Geographic isolation of Diplodia scrobiculata and its association with native Pinus radiata.

Diplodia pinea (syn. Sphaeropsis sapinea) is a well-known latent pathogen of Pinus spp. with a worldwide distribution. As such, this fungus is native where pines are endemic in the northern hemisphere and it has been introduced into all countries of the Southern Hemisphere where pines are exotic. The newly described D. scrobiculata (formerly known as the B morphotype of D. pinea) is thought to have a much more limited distribution. D. scrobiculata was first reported as an endophyte and weak pathogen of P. banksiana, where it was found to coexist with D. pinea. Diplodia scrobiculata is now known to have a much broader distribution in Northern America and Europe. In this study, seven Simple Sequence Repeat (SSR) markers were used to evaluate genetic diversity and gene flow between populations of D. scrobiculata. Results indicate a strong geographic isolation between populations of D. scrobiculata from different regions in North America, with unique alleles fixed in the different populations. The data fits the isolation by distance model indicating limited dispersal.
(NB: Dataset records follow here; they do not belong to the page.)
(** [socket.on('joinRoom', async (room) => ...)] on socket [sid]. A socket
    that is not connected has no handler: nothing happens. *)
Definition joinRoom (env : Env) (sid : SocketId) (room : Js.Value) (w : World)
  : World * list Effect :=
  match io_sockets w !! sid with
  | None => (w, [])
  | Some sock =>
    match Js.nonblank_string_arg room with
    | None => (w, [emit_error sid InvalidRoomName])
    | Some r =>
      let roomName := Js.trim r in
      if negb (Nat.eqb (readyState env) 1) && reconnectFails env
      then (w, [emit_error sid DatabaseConnectionLost])
      else
        match roomQueryFails env with
        | Some authFailed =>
            (w, [RoomFindOne roomName;
                 emit_error sid (if authFailed : bool
                                 then DatabaseAuthenticationFailed
                                 else DatabaseError)])
        | None =>
          if decide (roomName ∈ db_rooms w) then
            let w' := socket_join sid roomName w in
            if messageQueryFails env
            then (w', [RoomFindOne roomName; MessageFind roomName 50 0;
                       emit_error sid FailedToJoinRoom])
            else
              let messages := recent roomName 50 0 w' in
              (w', [RoomFindOne roomName; MessageFind roomName 50 0;
                    Emit {[sid]} (EvRoomHistory roomName messages);
                    Emit (socket_to sid roomName w')
                         (EvUserJoined (s_username sock) roomName)])
          else
            (w, [RoomFindOne roomName;
                 emit_error sid (RoomDoesNotExist roomName)])
        end
    end
  end.

(** [socket.on('chatMessage', async (data) => ...)] on socket [sid]. *)
Definition chatMessage (env : Env) (sid : SocketId) (data : Js.Value) (w : World)
  : World * list Effect :=
  match io_sockets w !! sid with
  | None => (w, [])
  | Some sock =>
    match Js.get "room" data, Js.get "text" data with
    | Some room, Some text =>
      match Js.nonblank_string room with
      | None => (w, [emit_error sid InvalidRoomName])
      | Some r =>
        match Js.nonblank_string text with
        | None => (w, [emit_error sid MessageTextRequired])
        | Some t =>
          if Nat.ltb 1000 (String.length t)
          then (w, [emit_error sid MessageTooLong])
          else
            let roomName := Js.trim r in
            let messageText := Js.trim t in
            if decide (roomName ∈ s_rooms sock) then
              let message :=
                MessageModel.new (newObjectId env) roomName (s_username sock)
                                 messageText (now env) in
              match save env message w with
              | Some w' =>
                  (w', [MessageSave message;
                        Emit (io_to roomName w')
                             (EvMessage {| m_id := m_id message;
                                           m_room := roomName;
                                           m_username := s_username sock;
                                           m_text := messageText;
                                           m_ts := m_ts message |})])
              | None => (w, [emit_error sid FailedToSendMessage])
              end
            else (w, [emit_error sid MustJoinRoomFirst])
        end
      end
    | _, _ => (w, [emit_error sid FailedToSendMessage])
    end
  end.

(** [socket.on('leaveRoom', (room) => ...)]: [room && typeof room ===
    'string'] holds for every string but the empty one. *)
Definition leaveRoom (sid : SocketId) (room : Js.Value) (w : World)
  : World * list Effect :=
  match io_sockets w !! sid, room with
  | Some _, Js.Prim (Js.Str r) =>
      if String.eqb r "" then (w, []) else (socket_leave sid (Js.trim r) w, [])
  | _, _ => (w, [])
  end.

(** The disconnection of socket [sid]: Socket.io removes it from all its
    rooms and from the server. *)
Definition disconnect (sid : SocketId) (w : World) : World * list Effect :=
  (set_sockets (delete sid (io_sockets w)) w, []).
Geographic isolation in combination with isolation by distance suggests prolonged reproductive isolation. Intensive collections of endophytes from native P. radiata in California have yielded only D. scrobiculata and not the significantly more pathogenic D. pinea. SSR analysis of three populations of D. scrobiculata from native P. radiata identified many shared alleles among the populations and moderate to high gene flow between them. The three Californian populations are distant and distinct from populations of D. scrobiculata from elsewhere. Under stress conditions, P. radiata is known to be very susceptible to D. pinea in plantations in the Southern Hemisphere. Native P. radiata is currently experiencing severe stress due to pitch canker caused by Fusarium circinatum. Such stress would provide ideal conditions for an associated outbreak of D. pinea. Thus, it is critical to prevent the movement of D. pinea into the last remaining native stands of P. radiata.